Werden Atrien brandschutztechnisch als Fassaden zu Außenräumen oder
als Innenräume definiert? Die Definition kann nur unter Betrachtung
des architektonischen Entwurfs durch den Fachplaner für Brandschutz
bestimmt werden. Zunächst sind die baulichen Anforderungen und
damit die Schutzziele gemäß § 14 MBO zu erfüllen – der Entstehung
eines Brandes vorzubeugen und bei einem Brand die Rettung von
Mensch und Tier sowie wirksame Löscharbeiten zu ermöglichen. Bei
einem Büro- und Verwaltungsgebäude wird von einem normalen
Brandentstehungsrisiko ausgegangen. Die Entstehung eines Brandes
kann durch die anwesenden Nutzer frühzeitig entdeckt werden. Die zu
betrachtenden Schwerpunkte innerhalb eines Brandschutzkonzeptes für
Büro- und Verwaltungsbauten mit Atrien bilden die Brandabschnitte,
die Flucht- und Rettungswegeführung einschließlich der Alarmierung
sowie die Entrauchung.
1. Brand- und Rauchabschnittsbildung
Das Atrium verbindet unmittelbar die Geschossebenen. Schutzziel ist, den Brandüberschlag sowie die Rauchausbreitung über die Geschosse zu verhindern. Eine Brandausbreitung kann z.B. durch horizontal auskragende, nichtbrennbare Deckenfelder verhindert werden, die Rauchausbreitung durch die Bildung horizontaler Rauchabschnitte (mit Rauchschutzvorhängen), die die Lufträume gegeneinander abschotten. Eine weitere Möglichkeit der Brand- und Rauchabschnittsbildung wäre eine Abtrennung des Atriums vom übrigen Gebäude mittels Trennwänden entsprechend der Gebäudeklasse.
2. Flucht- und Rettungswege
Bei Sonderbauten sind gemäß MBO § 33 „Erster und zweiter Rettungsweg“ zwei bauliche Rettungswege erforderlich. Das Atrium wird meist als vertikaler Erschließungskern und damit zumindest als ein Flucht- und Rettungsweg genutzt.
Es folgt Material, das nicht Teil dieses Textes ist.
(* ===== verification/WalReceive.v ===== *)
(** The receiving half of the WAL sink (internal/pg/walsink/walsink.go, opening_check.go).

    Records of the replication stream are copied into a segment buffer; a full buffer is handed
    to the processor ([WalSink]) and its position in the stream must be exactly the next byte.
    The channels that bound the buffers only make the receiver wait: the queue of full segments
    is a list, and no context is cancelled. *)
From S2P Require Import Prelude Chunker WalSegment.
From Stdlib Require Import Strings.Byte.

Local Open Scope list_scope.
Local Open Scope Z_scope.

(** A record as the sink uses it; the server positions and times it carries are not used. *)
Record XLogRecord := { WALStart : Z; Data : list byte }.

(** A full segment on its way to the processor. *)
Record segJob := { sj_buf : list byte; sj_n : Z; sj_segNum : Z; sj_startLSN : Z }.

(** The receiver's fields of [Sink]; [curBuf] is the part of the buffer written so far. *)
Record Sink := {
  segSize : Z;
  curBuf : list byte;
  curFilled : Z;
  curSegNum : Z;
  curStartLSN : Z;
  haveSeg : bool;
  expectedNext : Z;
  expectedFirst : Z;
  firstChecked : bool;
  bufferedLSN : Z;
  pending : list segJob
}.

Inductive recv_err :=
| ProcErr
| OpeningGap (expected got : Z)
| StreamGap (expected got : Z)
| SegmentGap (filling target : Z)
| OutOfOrder (expected got : Z)
| AssertFailed
| LoopFuel.

Record SinkOptions := { so_SegmentSize : Z; so_ExpectedFirstLSN : Z }.

(** [New], once its arguments are there: [None] is the refusal of the segment size. *)
Definition NewSink (o : SinkOptions) : option Sink :=
  let size := NormSegmentSize (so_SegmentSize o) in
  if negb (ValidSegmentSize size) then None
  else Some {| segSize := size; curBuf := []; curFilled := 0; curSegNum := 0; curStartLSN := 0;
               haveSeg := false; expectedNext := 0; expectedFirst := so_ExpectedFirstLSN o;
               firstChecked := false; bufferedLSN := 0; pending := [] |}.

Definition checkOpeningRecord (s : Sink) (pos : Z) : Sink * option recv_err :=
  if firstChecked s then (s, None)
  else
    let s := {| segSize := segSize s; curBuf := curBuf s; curFilled := curFilled s; curSegNum := curSegNum s;
                curStartLSN := curStartLSN s; haveSeg := haveSeg s; expectedNext := expectedNext s;
                expectedFirst := expectedFirst s; firstChecked := true; bufferedLSN := bufferedLSN s;
                pending := pending s |} in
    (s, if negb (expectedFirst s =? 0) && (expectedFirst s <? pos)
        then Some (OpeningGap (expectedFirst s) pos) else None).

Definition startSegment (s : Sink) (segNum startLSN : Z) : Sink :=
  {| segSize := segSize s; curBuf := []; curFilled := 0; curSegNum := segNum; curStartLSN := startLSN;
     haveSeg := true; expectedNext := expectedNext s; expectedFirst := expectedFirst s;
     firstChecked := firstChecked s; bufferedLSN := bufferedLSN s; pending := pending s |}.

(** The copy of some bytes into the buffer; [next] is the position after them. *)
Definition fill (s : Sink) (bytes : list byte) (next : Z) : Sink :=
  {| segSize := segSize s; curBuf := takeZ (curFilled s) (curBuf s) ++ bytes;
     curFilled := curFilled s + len bytes; curSegNum := curSegNum s; curStartLSN := curStartLSN s;
     haveSeg := haveSeg s; expectedNext := next; expectedFirst := expectedFirst s;
     firstChecked := firstChecked s; bufferedLSN := next; pending := pending s |}.

(** [None] is a failed assertion. *)
Definition handOff (s : Sink) : option Sink :=
  if negb (curFilled s =? segSize s) then None
  else if negb (curStartLSN s =? u64 (curSegNum s * segSize s)) then None
  else
    let job := {| sj_buf := curBuf s; sj_n := curFilled s; sj_segNum := curSegNum s; sj_startLSN := curStartLSN s |} in
    Some {| segSize := segSize s; curBuf := []; curFilled := 0; curSegNum := curSegNum s;
            curStartLSN := curStartLSN s; haveSeg := false; expectedNext := expectedNext s;
            expectedFirst := expectedFirst s; firstChecked := firstChecked s; bufferedLSN := bufferedLSN s;
            pending := pending s ++ [job] |}.

(** The copying loop of [OnRecord]; every round consumes a byte. *)
Fixpoint copy_loop (fuel : nat) (s : Sink) (pos : Z) (data : list byte) : Sink * option recv_err :=
  match fuel, data with
  | _, [] => (s, None)
  | O, _ => (s, Some LoopFuel)
  | S fuel, _ =>
      let segNum := pos / segSize s in
      let offsetInSeg := pos mod segSize s in
      let s := if haveSeg s then s else startSegment s segNum (u64 (segNum * segSize s)) in
      if negb (segNum =? curSegNum s) then (s, Some (SegmentGap (curSegNum s) segNum))
      else if negb (offsetInSeg =? curFilled s) then (s, Some (OutOfOrder (curFilled s) offsetInSeg))
      else
        let room := segSize s - curFilled s in
        let n := if room <? len data then room else len data in
        let pos := u64 (pos + n) in
        let s := fill s (takeZ n data) pos in
        if curFilled s =? segSize s then
          match handOff s with
          | None => (s, Some AssertFailed)
          | Some s => copy_loop fuel s pos (dropZ n data)
          end
        else copy_loop fuel s pos (dropZ n data)
  end.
Es fungiert als Hauptverteiler auf die einzelnen Geschossebenen und ist mit Aufzugsanlagen ergänzt. Das Atrium verbindet damit räumlich und visuell mehrere Geschosse, sorgt für gute Orientierung und eine großzügige, helle Raumwirkung.
Sind jedoch die Flucht- und Rettungswege über geschossübergreifende Bereiche gesichert? Die Möglichkeit der Offenheit von Flucht- und Rettungswegen wird entscheidend durch ihre Nutzbarkeit als Rettungswege beeinflusst. Um eine Freihaltung von Feuer und Rauch zu gewährleisten, ist eine brandschutztechnische Abtrennung der Nutzungseinheiten und der offenen Bereiche erforderlich. Dies kann z.B. durch eine Trennung der Geschossebenen vom offenen Bereich mit Brandschutzverglasungen erreicht werden. Auch Sprinkler- oder Sprühnebelanlagen, ausgelöst durch Rauchwarnmelder, können eine Rauchfreihaltung der offenen Flucht- und Rettungswegezonen über alle Geschosse (Atrium) gewährleisten. Hierbei ist zu beachten, dass eine Brandmeldeanlage (BMA) mit Weiterleitung an die Feuerwehr erforderlich wird. Ein wesentlicher Aspekt bei der Entscheidung für die Anlagentechnik sind jedoch die Folgekosten durch eine normgerechte Wartung und Sachverständigenprüfung, wie sie in den Bundesländern gefordert wird. Nicht selten erfolgt auf Grund enormer Unterhaltungskosten des Gebäudes eine Entscheidung für bauliche Brandschutzmaßnahmen (z.B. Sicherheitstreppenräume mit Sicherheits-Überdruck-Lüftungsanlage – SÜLA – gegen Raucheintritt).
3. Anlagentechnik (Entrauchung)
Werden die Atrien als Rettungswege genutzt, ist die Rauchableitung insbesondere für einen wirksamen Löschangriff der Feuerwehr erforderlich. Die Entrauchung erfolgt meist über Rauchmelder gesteuerte Rauch- und Wärmeabzugsanlagen in der Dachverglasung des Atriums. Hierbei ist ausreichende Zuluft notwendig. Entscheidend ist, dass die benötigte raucharme Schicht oberhalb des höchstgelegenen Flucht- und Rettungsweges angesetzt werden muss.
Fazit: Bei modernen Bürogebäuden, die ungeregelte Sonderbauten sind, sind grundsätzlich objektspezifische Lösungen in Abstimmung mit Behörden und Brandschutzprüfern zu finden. Die Schutzziele sind im Einzelfall genau zu analysieren und ggf. mit adäquaten Mitteln zu erreichen. Der Brandschutz in ungeregelten Sonderbauten ist bereits in der Entwurfsphase ein wichtiger Aspekt, um das Gebäude sicher und funktionsfähig zu gestalten.